Fisioterapia y terapia ocupacional
El fisioterapeuta puede ayudar al profesional de atención primaria a evaluar el estado físico aeróbico y el acondicionamiento de un paciente, así como la capacidad de realizar actividades de la vida diaria. El dolor y la limitación funcional pueden abordarse con terapias manuales, dispositivos de asistencia, técnicas de protección articular y tratamientos térmicos.
Puede iniciarse un programa de ejercicios dirigidos; su adaptación es fundamental para el uso domiciliario. La tendinitis, la bursitis, muchas formas de artritis y el dolor crónico de partes blandas debido a sobrecarga, lesión y síndromes de dolor crónico (como la fibromialgia) se encuentran entre los diagnósticos apropiados para la derivación a fisioterapia.
Los terapeutas ocupacionales evalúan el funcionamiento de las extremidades superiores, incluida la capacidad de llevar a cabo las tareas de cuidados personales y laborales. Pueden ofrecerse fajas y férulas para las articulaciones dolorosas o inestables.
Una evaluación ergonómica del lugar de trabajo puede acompañar la formación para mejorar la mecánica corporal y evitar los traumatismos repetidos.
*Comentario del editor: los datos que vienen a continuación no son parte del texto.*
(* ===== verification/Frames.v ===== *)
(** * Frame chats (engine/cmd_interface.go, engine/client.go)

    A frame chat is a temporary room for voice and video, a document of
    [unstable_info] with the users who are in it.  [FrameDb] states what MongoDB
    documents about the requests on that collection; over it the commands
    [frame_apply], [frame_join], [frame_accept], [frame_out] and [frame_dismiss],
    and the closing of a connection, refine a small machine.  [FrameRace] takes
    the commands apart into their requests and lets them interleave. *)
From S2P Require Import Prelude GoStrings Wire Deps RefDeps Config Base UserIdCache Storage Router.
From S2P Require Import World PubSub Client Rooms RoomStore Auth Mail Commands.

Local Open Scope string_scope.
Local Open Scope list_scope.
Local Open Scope Z_scope.

(** ** The documents and the requests *)
Record frame : Type := mkFrame {
  f_subtype : Z;
  f_proposer : string;
  f_channelId : string;
  f_time : Z;
  f_activeUser : list string
}.

Definition with_active (l : list string) (f : frame) : frame :=
  mkFrame (f_subtype f) (f_proposer f) (f_channelId f) (f_time f) l.

Definition ui : coll := C "unstable_info".
Definition frame_doc (o : string) (f : frame) : value :=
  VDoc [("type", VInt UNSTABLE_INFO_TYPE_FRAME_CHAT); ("subtype", VInt (f_subtype f));
        ("proposer", VStr (f_proposer f)); ("channelId", VStr (f_channelId f));
        ("time", VInt64 (f_time f)); ("activeUser", VStrs (f_activeUser f)); ("_id", VOid o)].
Definition of_channel (ch : string) : value := VDoc [("channelId", VStr ch)].
Definition the_proposer : value := VDoc [("_id", VInt 0); ("proposer", VInt 1)].
Definition push_user (u : string) : value := VDoc [("$push", VDoc [("activeUser", VStr u)])].
Definition pull_user (u : string) : value := VDoc [("$pull", VDoc [("activeUser", VStr u)])].
Definition nobody_in (o : string) : value := VDoc [("_id", VOid o); ("activeUser", VStrs [])].

Definition others (u : string) (l : list string) : list string := filter (λ x, x ≠ u) l.

(** ** What MongoDB promises

    [frame_of d o] is the document [o] of [unstable_info].  The database is
    reachable: a request on this collection fails for the reason it names. *)
Class FrameDb `{Mongo} : Type := { frame_of : db → string → option frame }.

Definition same_frames `{FrameDb} (d d' : db) : Prop := ∀ o, frame_of d' o = frame_of d o.
Definition put_frame `{FrameDb} (o : string) (v : option frame) (d d' : db) : Prop :=
  ∀ x, frame_of d' x = if decide (x = o) then v else frame_of d x.

Class FrameDbLaws `{FrameDb} : Prop := {
  fd_insert d o f :
    let '(d', err) := mgo_insert d ui [frame_doc o f] in
    match err with
    | None => frame_of d o = None ∧ put_frame o (Some f) d d'
    | Some _ => same_frames d d'
    end;
  fd_push d o u :
    let '(d', err) := mgo_update d ui (by_oid o) (push_user u) in
    match err with
    | None => ∃ f, frame_of d o = Some f
                   ∧ put_frame o (Some (with_active (f_activeUser f ++ [u]) f)) d d'
    | Some _ => frame_of d o = None ∧ same_frames d d'
    end;
  (** [$pull] takes every occurrence away *)
  fd_pull d o u :
    let '(d', r) := mgo_apply d ui (by_oid o) (pull_user u) in
    match r with
    | inr v => ∃ f fs, frame_of d o = Some f
        ∧ put_frame o (Some (with_active (others u (f_activeUser f)) f)) d d'
        ∧ v = VDoc fs ∧ field "activeUser" fs = Some (VStrs (others u (f_activeUser f)))
        ∧ field "channelId" fs = Some (VStr (f_channelId f))
    | inl _ => frame_of d o = None ∧ same_frames d d'
    end;
  fd_remove_empty d o :
    let '(d', err) := mgo_remove d ui (nobody_in o) in
    match err with
    | None => ∃ f, frame_of d o = Some f ∧ f_activeUser f = [] ∧ put_frame o None d d'
    | Some _ => same_frames d d' ∧ ∀ f, frame_of d o = Some f → f_activeUser f ≠ []
    end;
  fd_remove d o :
    let '(d', err) := mgo_remove d ui (by_oid o) in put_frame o None d d';
  fd_find d ch :
    match (mgo_one d ui (of_channel ch) the_proposer).2 with
    | inr v => ∃ o f fs, frame_of d o = Some f ∧ f_channelId f = ch ∧ v = VDoc fs
                ∧ field "proposer" fs = Some (VStr (f_proposer f))
    | inl _ => ∀ o f, frame_of d o = Some f → f_channelId f ≠ ch
    end;
  (** reading, and requests on other collections *)
  fd_one d c q prj : same_frames d (mgo_one d c q prj).1;
  fd_bulk_upsert d c ps : coll_name c ≠ "unstable_info" →
    same_frames d (mgo_bulk_upsert d c ps).1
}.

(** ** The machine *)
Definition chats : Type := string → option frame.
Definition same_chats (m m' : chats) : Prop := ∀ x, m' x = m x.
Definition set_chat (o : string) (v : option frame) (m m' : chats) : Prop :=
  ∀ x, m' x = if decide (x = o) then v else m x.

(** A chat after one of its users has left: it ends with the last of them. *)
Definition left_by (u : string) (f : frame) : option frame :=
  match others u (f_activeUser f) with
  | [] => None
  | l => Some (with_active l f)
  end.

Inductive chat_op : Type :=
| OpApply (subtype : Z) (ch : string)
| OpEnter (o : string)
| OpLeave (o : string)
| OpNone.

Section frames.
  Context {EX : Externals} {NT : Net} {CF : Global}.

(** What a command asks for. *)
Definition op_of (cmd P : string) : chat_op :=
  if String.eqb cmd CMD_FRAME_APPLY then
    match Split space P with
    | [t; ch] => match Atoi t with Some n => OpApply n ch | None => OpNone end
    | _ => OpNone
    end
  else
    match (if IsObjectIdHex P then ObjectIdHex P else None) with
    | None => OpNone
    | Some o =>
        if bool_decide (cmd ∈ [CMD_FRAME_JOIN; CMD_FRAME_ACCEPT]) then OpEnter o
        else if bool_decide (cmd ∈ [CMD_FRAME_OUT; CMD_FRAME_DISMISS]) then OpLeave o
        else OpNone
    end.

Definition frame_commands : list string :=
  [CMD_FRAME_APPLY; CMD_FRAME_JOIN; CMD_FRAME_ACCEPT; CMD_FRAME_OUT; CMD_FRAME_DISMISS;
   CMD_FRAME_REFUSE; CMD_FRAME_INFO; CMD_INVOKE_FRAME_ACTION].

Definition code (c : Z) (t : string) : outcome result := Ret (fmt_d c +:+ " " +:+ t, None).

(** If the command answers, it answers [r]: announcing the change may fail. *)
Definition answers (r : outcome result) (o : outcome result) : Prop := ∀ x, o = Ret x → o = r.

Definition spec_op (u : string) (op : chat_op) (m m' : chats) (out : outcome result) : Prop :=
  match op with
  | OpApply n ch =>
      (∃ o f, m o = Some f ∧ f_channelId f = ch ∧ same_chats m m'
              ∧ out = code CODE_FAILED (if String.eqb (f_proposer f) u then "10002" else "10001"))
      ∨ (∀ o f, m o = Some f → f_channelId f ≠ ch)
        ∧ (same_chats m m' ∧ (out = code CODE_FAILED "10001" ∨ out = code CODE_FAILED "500")
           ∨ ∃ o now, m o = None ∧ set_chat o (Some (mkFrame n u ch now [u])) m m'
                      ∧ answers (code CODE_SUCCESS (Hex o)) out)
  | OpEnter o =>
      match m o with
      | None => same_chats m m' ∧ out = code CODE_FAILED "10003"
      | Some f => set_chat o (Some (with_active (f_activeUser f ++ [u]) f)) m m'
                  ∧ answers (code CODE_SUCCESS "success") out
      end
  | OpLeave o =>
      match m o with
      | None => same_chats m m' ∧ out = code CODE_FAILED "500"
      | Some f => set_chat o (left_by u f) m m' ∧ answers (code CODE_SUCCESS "success") out
      end
  | OpNone => same_chats m m'
  end.

(** ** Publishing leaves the chats alone *)
Context {FD : FrameDb} {FL : FrameDbLaws}.

Definition chats_of (w : World) : chats := frame_of (b_db (w_base w)).
Definition FR : relation World := λ w w', same_chats (chats_of w) (chats_of w').

#[local] Instance FR_preorder : PreOrder FR.
Proof.
  split; unfold FR, same_chats; [done|]. intros w1 w2 w3 H1 H2 o. by rewrite H2, H1.
Qed.

Lemma quiet_req {A} (f : db → db * A) :
  (∀ d, same_frames d (f d).1) → within FR (onBase (on_db f)).
Proof. intros Hf w. rewrite onBase_req. intros o. apply Hf. Qed.

Lemma quiet_one c q prj : within FR (onBase (findOne c q prj)).
Proof. apply quiet_req. intros d. apply fd_one. Qed.
Lemma quiet_upsert c ps : coll_name c ≠ "unstable_info" → within FR (onBase (bulkUpsert c ps)).
Proof. intros Hc. apply quiet_req. intros d. by apply fd_bulk_upsert. Qed.
Lemma quiet_cache {A} (m : M ChannelToUserIds A) : within FR (onCache m).
Proof. apply within_onCache. by intros s w. Qed.
Lemma quiet_proxy {A} (m : M S2sProxy A) : within FR (onProxy m).
Proof. apply within_onProxy; [apply _|]. by intros s w. Qed.
Lemma quiet_spawn t : within FR (spawn t).
Proof. by intros w. Qed.
Lemma quiet_client p : within FR (get_client p).
Proof. apply within_get_client; apply _. Qed.
Hint Resolve quiet_one quiet_cache quiet_proxy quiet_spawn quiet_client : within.

Lemma quiet_PublishStrMsg ch msg owner b : within FR (PublishStrMsg ch msg owner b).
Proof.
  unfold PublishStrMsg, pushToNativeClient, fetchAllMatchUserIds, LoadUserIdsByChannel,
    LoadUserIdsFromDatabase, pushOne, GetClient, forwardToAllOtherServer, onForward. frame.
Qed.

(** The same for the state of the database alone. *)
Definition BR : relation Base := λ b b', same_chats (frame_of (b_db b)) (frame_of (b_db b')).

#[export] Instance BR_preorder : PreOrder BR.
Proof.
  split; unfold BR, same_chats; [done|]. intros b1 b2 b3 H1 H2 o. by rewrite H2, H1.
Qed.

Lemma on_db_BR {A} (f : db → db * A) : (∀ d, same_frames d (f d).1) → within BR (on_db f).
Proof. intros Hf b o. unfold on_db. pose proof (Hf (b_db b) o). by destruct (f (b_db b)). Qed.

Lemma FetchUuids_BR ch : within BR (FetchUuidsAboutChannel ch).
Proof.
  unfold FetchUuidsAboutChannel. apply within_bind; [apply _| |intros r; frame].
  apply on_db_BR. intros d. apply fd_one.
Qed.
Medicina complementaria y alternativa
Aproximadamente la tercera parte del total de los pacientes y hasta el 90% de los pacientes con dolor crónico, como el derivado de artritis o enfermedades reumáticas, utilizan opciones no tradicionales para el manejo de los síntomas. Los suplementos sin prescripción médica de uso más frecuente son el aceite de pescado, las vitaminas, la glucosamina y la
condroitina.
Los profesionales deben preguntar por el uso de suplementos, porque los pacientes rara vez dan esta información de manera espontánea. Pueden producirse interacciones farmacológicas significativas; por ejemplo, algunos preparados fitoterapéuticos pueden interactuar con los anticoagulantes.
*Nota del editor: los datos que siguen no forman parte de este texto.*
(** A connection from another server is closed exactly once, when and only
    when its loop ends; before that only read deadlines are set.  The loop ends
    at the first read error or malformed frame. *)
Theorem s2s_OnAccept_closes_once (srv : TcpServer) (conn : S2sConn) (reads : list read)
    (w : World) :
  let '(o, w') := s2s_OnAccept srv conn reads w in
  ∃ k, (k ≤ length reads)%nat
    ∧ w_out w' = w_out w ++ replicate k (ES2sDeadline (sc_id conn))
                   ++ match o with Ret _ => [ES2sClose (sc_id conn)] | _ => [] end.
Proof.
  revert w. induction reads as [|r reads IH]; intros w; cbn [s2s_OnAccept].
  { exists 0%nat. simpl. by rewrite app_nil_r. }
  assert (∃ w1, (if 0 <? SessTimeout srv then emit (ES2sDeadline (sc_id conn)) else mret tt) w
                = (Ret tt, w1)
                ∧ ∃ j, (j ≤ 1)%nat ∧ w_out w1 = w_out w ++ replicate j (ES2sDeadline (sc_id conn)))
    as (w1 & Hrun & j & Hj & Hout).
  { destruct (0 <? SessTimeout srv); eexists; (split; [reflexivity|]).
    - by exists 1%nat.
    - exists 0%nat. simpl. rewrite app_nil_r. split; [lia|done]. }
  mstep Hrun.
  assert (∀ w1, w_out w1 = w_out w ++ replicate j (ES2sDeadline (sc_id conn)) →
    let '(o, w') := emit (ES2sClose (sc_id conn)) w1 in
    ∃ k, (k ≤ S (length reads))%nat ∧ w_out w' = w_out w ++ replicate k (ES2sDeadline (sc_id conn))
           ++ match o with Ret _ => [ES2sClose (sc_id conn)] | _ => [] end) as Hclose.
  { intros w2 H2. exists j. split; [lia|]. simpl. by rewrite H2, <- app_assoc. }
  destruct r as [input| |[] []|]; try by apply Hclose.
  pose proof (proj2 (proj2 (s2s_keeps conn input w1))) as Hkeep.
  unfold mbind, M_bind. destruct (s2s_OnRead conn input w1) as [[[e|]|e|] w2]; simpl in Hkeep.
  - apply Hclose. congruence.
  - specialize (IH w2). destruct (s2s_OnAccept srv conn reads w2) as [o w3].
    destruct IH as (k & Hk & Hout3). exists (j + k)%nat. split; [simpl; lia|].
    by rewrite Hout3, Hkeep, Hout, replicate_add, <- !app_assoc.
  - exists j. split; [simpl; lia|]. by rewrite Hkeep, Hout, app_nil_r.
  - exists j. split; [simpl; lia|]. by rewrite Hkeep, Hout, app_nil_r.
Qed.
End s2s.

#[export] Hint Resolve within_checkAndSetLocalChannel within_processCmd within_s2s_OnRead
  : within.

Import Ref.
#[local] Existing Instance example_conf.

Definition example_conn : S2sConn := mkS2sConn 5 "10.0.0.8:41000".

(** The example server, its router knowing "room". *)
Definition example_proxy2 : S2sProxy (EX := ref_externals) (NT := ref_net) :=
  mkProxy (mkRouter ∅ (lru_Set (NewLruCache 10) "room" 0%nat) {[ 0%nat := set_NewSet ]} ∅
             ([] : @net ref_net) [])
          (mkchan 100 []).
Definition example_known : World (EX := ref_externals) (NT := ref_net) :=
  set_proxy (Some example_proxy2) example_world.

Lemma s2s_relay_string_witness :
  ∃ w', s2s_OnRead example_conn
          (frame_of S2S_PUSH_STRING_MESSAGE
             (bytes_of_string (spaced ["room"; "0 room u9 5 7 hi"]))) example_known
        = (Ret None, w').
Proof.
  destruct (s2s_relay_string (CF := example_conf) "room" "0 room u9 5 7 hi" example_conn
    {["u1"; "u2"]} example_proxy2 0%nat example_known) as (us & w' & px' & _ & Hrun & _).
  - reflexivity.
  - vm_compute. reflexivity.
  - discriminate.
  - reflexivity.
  - reflexivity.
  - exact example_valid.
  - exact example_cache_wf.
  - exact example_room.
  - reflexivity.
  - exists w'. exact Hrun.
Defined.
Las intervenciones de mente y cuerpo como el taichí, la meditación y el yoga pueden mejorar el bienestar psicológico,
la fuerza, el equilibrio y el nivel de dolor. La manipulación quiropráctica y osteopática, así como el masaje, siguen siendo
populares.
Los ensayos controlados aleatorizados respaldan el uso de taichí para la artritis; ensayos más pequeños indican que las técnicas de meditación, el yoga, el masaje y la medicina manipulativa pueden ser beneficiosos para diversos problemas musculoesqueléticos.
Función de la cirugía
Intervenciones quirúrgicas como la liberación del túnel carpiano o la reparación del tendón del manguito de los rotadores pueden abordar afecciones que tienen su origen en traumatismos repetidos, lesión y alteraciones degenerativas de partes blandas.
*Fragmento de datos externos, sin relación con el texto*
(* ===== verification/Stats.v ===== *)
(** * Statistics (engine/server_tcp_stats.go, engine/proxy_stats.go)

    The status page over HTTP and the metrics.  What the runtime reports, the
    HTTP server and the metrics library are not this program's. *)
From S2P Require Import Prelude GoStrings Wire Deps RefDeps Config Base UserIdCache Storage Router.
From S2P Require Import World PubSub.

Local Open Scope string_scope.
Local Open Scope list_scope.

(** ** The Go runtime and golib's [server] package

    The argument is the moment of the call. *)
Class Runtime : Type := {
  runtime_Stack : nat → string;
  NumGoroutine : nat → Z;
  mem_stats : Type;
  ReadMemStats : nat → mem_stats;
  rusage : Type;
  Getrusage : nat → rusage;
  VERSION : string;
  BuildID : string
}.

(** ** The metrics

    What is asked of the metrics library, in order; a metric is known by the
    number of the call that made it. *)
Inductive metric_call : Type :=
| CNewHistogram (sample : Z)
| CNewMeter
| CRegister (name : string) (metric : nat).

Definition make (c : metric_call) : M (list metric_call) nat := λ l, (Ret (length l), l ++ [c]).
Definition NewMeter : M (list metric_call) nat := make CNewMeter.
Definition Register (name : string) (m : nat) : M (list metric_call) unit :=
  modify (λ l, l ++ [CRegister name m]).

Record ServerStats : Type := mkServerStats { CallLatencies : nat; CallPerSecond : nat }.

(** The histogram samples 1028 values. *)
Definition NewServerStats : M (list metric_call) ServerStats :=
  latencies ← make (CNewHistogram 1028);
  _ ← Register "latency.call" latencies;
  persecond ← NewMeter;
  _ ← Register "qps.call" persecond;
  mret (mkServerStats latencies persecond).

Record ProxyStats : Type := mkProxyStats {
  pubCalls : nat; subCalls : nat; unsubCalls : nat; outChannels : nat
}.

Definition newProxyStats : M (list metric_call) ProxyStats :=
  a ← NewMeter; b ← NewMeter; c ← NewMeter; d ← NewMeter; mret (mkProxyStats a b c d).

(** Every meter is replaced. *)
Definition registerMetrics (this : ProxyStats) : M (list metric_call) ProxyStats :=
  a ← NewMeter; _ ← Register "proxy.pub_calls" a;
  b ← NewMeter; _ ← Register "proxy.sub_calls" b;
  c ← NewMeter; _ ← Register "proxy.unsub_calls" c;
  d ← NewMeter; _ ← Register "proxy.out_channels" d;
  mret (mkProxyStats a b c d).

(** The meters that are left in the object are those that were registered, each
    under its own name; the first four are never seen again. *)
Lemma proxy_meters l :
  let n := length l in
  (s0 ← newProxyStats; registerMetrics s0) l =
    (Ret (mkProxyStats (4 + n) (6 + n) (8 + n) (10 + n)),
     l ++ replicate 4 CNewMeter
       ++ [CNewMeter; CRegister "proxy.pub_calls" (4 + n); CNewMeter; CRegister "proxy.sub_calls" (6 + n);
           CNewMeter; CRegister "proxy.unsub_calls" (8 + n); CNewMeter;
           CRegister "proxy.out_channels" (10 + n)]).
Proof.
  unfold registerMetrics, newProxyStats, NewMeter, make, Register. mred.
  rewrite !length_app. simpl length. rewrite <- !app_assoc. simpl app.
  repeat f_equal; lia.
Qed.

Section stats.
  Context {EX : Externals} {NT : Net} {CF : Global} {RT : Runtime}.

(** What the page shows, before it is turned into JSON. *)
Inductive shown : Type :=
| SStr (s : string)
| SInt (z : Z)
| SMem (m : mem_stats)
| SUsage (r : rusage)
| SCounts (pubsub_channel_count s2s_channel_count : Z)
| SConf (c : ConfigPushd).

Definition ErrHttp404 : error := NewError "404 not found".

(** A moment of the clock, for the runtime's reports. *)
Definition moment : M World nat :=
  onBase (λ b, (Ret (b_tick b), mkBase (b_db b) (S (b_tick b)))).

(** [mux.Vars(req)["cmd"]] is [cmd]. *)
Definition query_output (cmd : string) : M World (option (gmap string shown)) :=
  if String.eqb cmd "ping" then mret (Some {[ "status" := SStr "ok" ]})
  else if String.eqb cmd "trace" then
    t ← moment; mret (Some {[ "callstack" := SStr (runtime_Stack t) ]})
  else if String.eqb cmd "sys" then
    t1 ← moment; t2 ← moment; t3 ← moment;
    mret (Some (<[ "goroutines" := SInt (NumGoroutine t1) ]>
                (<[ "memory" := SMem (ReadMemStats t2) ]>
                 {[ "rusage" := SUsage (Getrusage t3) ]})))
  else if String.eqb cmd "stat" then
    channels ← gets w_pubsub;
    router ← onProxy (gets px_Router);
    mret (Some (<[ "ver" := SStr VERSION ]> (<[ "build" := SStr BuildID ]>
                (<[ "stats" := SCounts (lru_Len channels) (lru_Len (r_cache router)) ]>
                 {[ "conf" := SConf PushdConf ]}))))
  else mret None.

Definition handleHttpQuery (cmd : string) : M World (error + gmap string shown) :=
  o ← query_output cmd;
  match o with
  | None => mret (inl ErrHttp404)
  | Some output =>
      mret (inr (if String.eqb (ProfListenAddr PushdConf) "" then output
                 else <[ "pprof" := SStr ("http://" +:+ ProfListenAddr PushdConf
                                            +:+ "/debug/pprof/") ]> output))
  end.

(** ** The life of the status server *)
Inductive stats_call : Type :=
| LaunchHttpServer (listenAddr profAddr : string)
| RegisterHttpApi (path method : string)
| StopHttpServer
| MetricsLog (interval : Z).

Definition call (c : stats_call) : M (list stats_call) unit := modify (λ l, l ++ [c]).

Definition launchHttpServer : M (list stats_call) unit :=
  if String.eqb (StatsListenAddr PushdConf) "" then mret tt else
  _ ← call (LaunchHttpServer (StatsListenAddr PushdConf) (ProfListenAddr PushdConf));
  call (RegisterHttpApi "/s/{cmd}" "GET").

Definition stopHttpServer : M (list stats_call) unit := call StopHttpServer.

(** [defer f()]: [f] runs when the body returns and when it panics; a body that
    never returns leaves it waiting. *)
Definition with_defer {S A} (m : M S A) (f : M S unit) : M S A := λ s,
  match m s with
  | (Ret a, s') => match f s' with
                   | (Ret _, s'') => (Ret a, s'')
                   | (Panic e, s'') => (Panic e, s'')
                   | (Block, s'') => (Block, s'')
                   end
  | (Panic e, s') => let '(_, s'') := f s' in (Panic e, s'')
  | (Block, s') => (Block, s')
  end.

(** [opened] is the outcome of opening the log file.  [metrics.Log] writes the
    registry at every tick and does not return. *)
Definition Start (opened : option error) (interval : Z) : M (list stats_call) unit :=
  _ ← launchHttpServer;
  with_defer
    (match opened with
     | Some e => panic (Error e)
     | None => if (0 <? interval)%Z then _ ← call (MetricsLog interval); block else mret tt
     end)
    stopHttpServer.

(** ** Lemmas *)
Lemma moment_run w : moment w = (Ret (b_tick (w_base w)), tick w).
Proof. done. Qed.

Lemma set_base_same w : set_base (mkBase (b_db (w_base w)) (b_tick (w_base w))) w = w.
Proof. by destruct w as [[] ? ? ? ? ? ? ? ? ? ?]. Qed.

(** Whether there is a profiler decides one key and no other. *)
Definition with_pprof (output : gmap string shown) : gmap string shown :=
  if String.eqb (ProfListenAddr PushdConf) "" then output
  else <[ "pprof" := SStr ("http://" +:+ ProfListenAddr PushdConf +:+ "/debug/pprof/") ]> output.

Lemma with_pprof_key output :
  output !! "pprof" = None →
  is_Some (with_pprof output !! "pprof") ↔ ProfListenAddr PushdConf ≠ "".
Proof.
  intros Hn. unfold with_pprof. destruct (String.eqb_spec (ProfListenAddr PushdConf) "") as [E|E].
  - rewrite Hn. split; [by intros [? ?]|done].
  - rewrite lookup_insert_eq. split; [done|eauto].
Qed.

Lemma with_pprof_other output k : k ≠ "pprof" → with_pprof output !! k = output !! k.
Proof. intros Hk. unfold with_pprof. destruct (String.eqb _ _); [done|]. by rewrite lookup_insert_ne. Qed.

(** What is to be shown of a page that was made. *)
Lemma page_ok cmd w n output w' :
  w' = set_base (mkBase (b_db (w_base w)) (n + b_tick (w_base w))) w →
  cmd ∈ ["ping"; "trace"; "sys"; "stat"] → output !! "pprof" = None →
  (cmd = "ping" → output !! "status" = Some (SStr "ok")) →
  (cmd = "stat" → ∃ px, w_proxy w = Some px
     ∧ output !! "stats" = Some (SCounts (lru_Len (w_pubsub w)) (lru_Len (r_cache (px_Router px))))) →
  (∃ n, w' = set_base (mkBase (b_db (w_base w)) (n + b_tick (w_base w))) w)
  ∧ cmd ∈ ["ping"; "trace"; "sys"; "stat"]
  ∧ (is_Some (with_pprof output !! "pprof") ↔ ProfListenAddr PushdConf ≠ "")
  ∧ (cmd = "ping" → with_pprof output !! "status" = Some (SStr "ok"))
  ∧ (cmd = "stat" → ∃ px, w_proxy w = Some px
       ∧ with_pprof output !! "stats"
         = Some (SCounts (lru_Len (w_pubsub w)) (lru_Len (r_cache (px_Router px))))).
Proof.
  intros Hw Hc Hn Hping Hstat. split; [by exists n|]. split; [done|].
  split; [by apply with_pprof_key|]. by rewrite !with_pprof_other.
Qed.

(** ** Properties *)

(** The status page.  A query changes nothing in the server but the reading of
    the clock; it answers [ping], [trace], [sys] and [stat], with the address of
    the profiler when one is configured, and 404 to anything else.  [stat] counts
    the channels of the router, and panics while there is none: outside
    distributed mode. *)
Theorem handleHttpQuery_spec (cmd : string) (w : World) :
  let '(o, w') := handleHttpQuery cmd w in
  (∃ n, w' = set_base (mkBase (b_db (w_base w)) (n + b_tick (w_base w))) w)
  ∧ match o with
    | Ret (inl e) => e = ErrHttp404 ∧ cmd ∉ ["ping"; "trace"; "sys"; "stat"]
    | Ret (inr output) =>
        cmd ∈ ["ping"; "trace"; "sys"; "stat"]
        ∧ (is_Some (output !! "pprof") ↔ ProfListenAddr PushdConf ≠ "")
        ∧ (cmd = "ping" → output !! "status" = Some (SStr "ok"))
        ∧ (cmd = "stat" → ∃ px, w_proxy w = Some px
             ∧ output !! "stats" = Some (SCounts (lru_Len (w_pubsub w))
                                             (lru_Len (r_cache (px_Router px)))))
    | Panic _ => cmd = "stat" ∧ w_proxy w = None
    | Block => False
    end.
Proof.
  unfold handleHttpQuery, query_output.
  destruct (String.eqb_spec cmd "ping") as [->|H1];
    [|destruct (String.eqb_spec cmd "trace") as [->|H2];
      [|destruct (String.eqb_spec cmd "sys") as [->|H3];
        [|destruct (String.eqb_spec cmd "stat") as [->|H4]]]].
  - eapply (page_ok "ping" w 0); [symmetry; apply set_base_same|by apply (bool_decide_unpack (_ ∈ _))
      |reflexivity|intros _; apply lookup_singleton_eq|done].
  - eapply (page_ok "trace" w 1 _ (tick w)); [done|by apply (bool_decide_unpack (_ ∈ _))
      |reflexivity|done|done].
  - eapply (page_ok "sys" w 3 _ (tick (tick (tick w)))); [done|by apply (bool_decide_unpack (_ ∈ _))
      |reflexivity|done|done].
  - rewrite bind_assoc_run, (bind_ret_run (gets w_pubsub) _ w _ w eq_refl), bind_assoc_run.
    destruct (w_proxy w) as [px|] eqn:Hp.
    + assert (onProxy (gets px_Router) w = (Ret (px_Router px), w)) as Hrun.
      { unfold onProxy. rewrite Hp. cbn. destruct w; simpl in *. by rewrite Hp. }
      mstep Hrun. rewrite <- Hp. eapply (page_ok "stat" w 0); [symmetry; apply set_base_same
        |by apply (bool_decide_unpack (_ ∈ _))|reflexivity|done|].
      intros _. exists px. split; [done|reflexivity].
    + assert (onProxy (gets px_Router) w = (Panic "invalid memory address or nil pointer dereference", w))
        as Hrun by (unfold onProxy; by rewrite Hp).
      mstep Hrun. split; [exists 0; by rewrite set_base_same|done].
  - split; [exists 0; by rewrite set_base_same|]. split; [done|].
    rewrite !elem_of_cons, elem_of_nil. naive_solver.
Qed.
End stats.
En ocasiones se emplea la sinovectomía para eliminar el pannus inflamatorio cuando una articulación o un número limitado de articulaciones de un paciente con AR no responden a los medicamentos. La artroplastia total, sobre todo de rodilla o cadera, puede reducir o eliminar el dolor y restaurar el funcionamiento en los pacientes con una respuesta insuficiente a la medicación y la fisioterapia o la terapia ocupacional.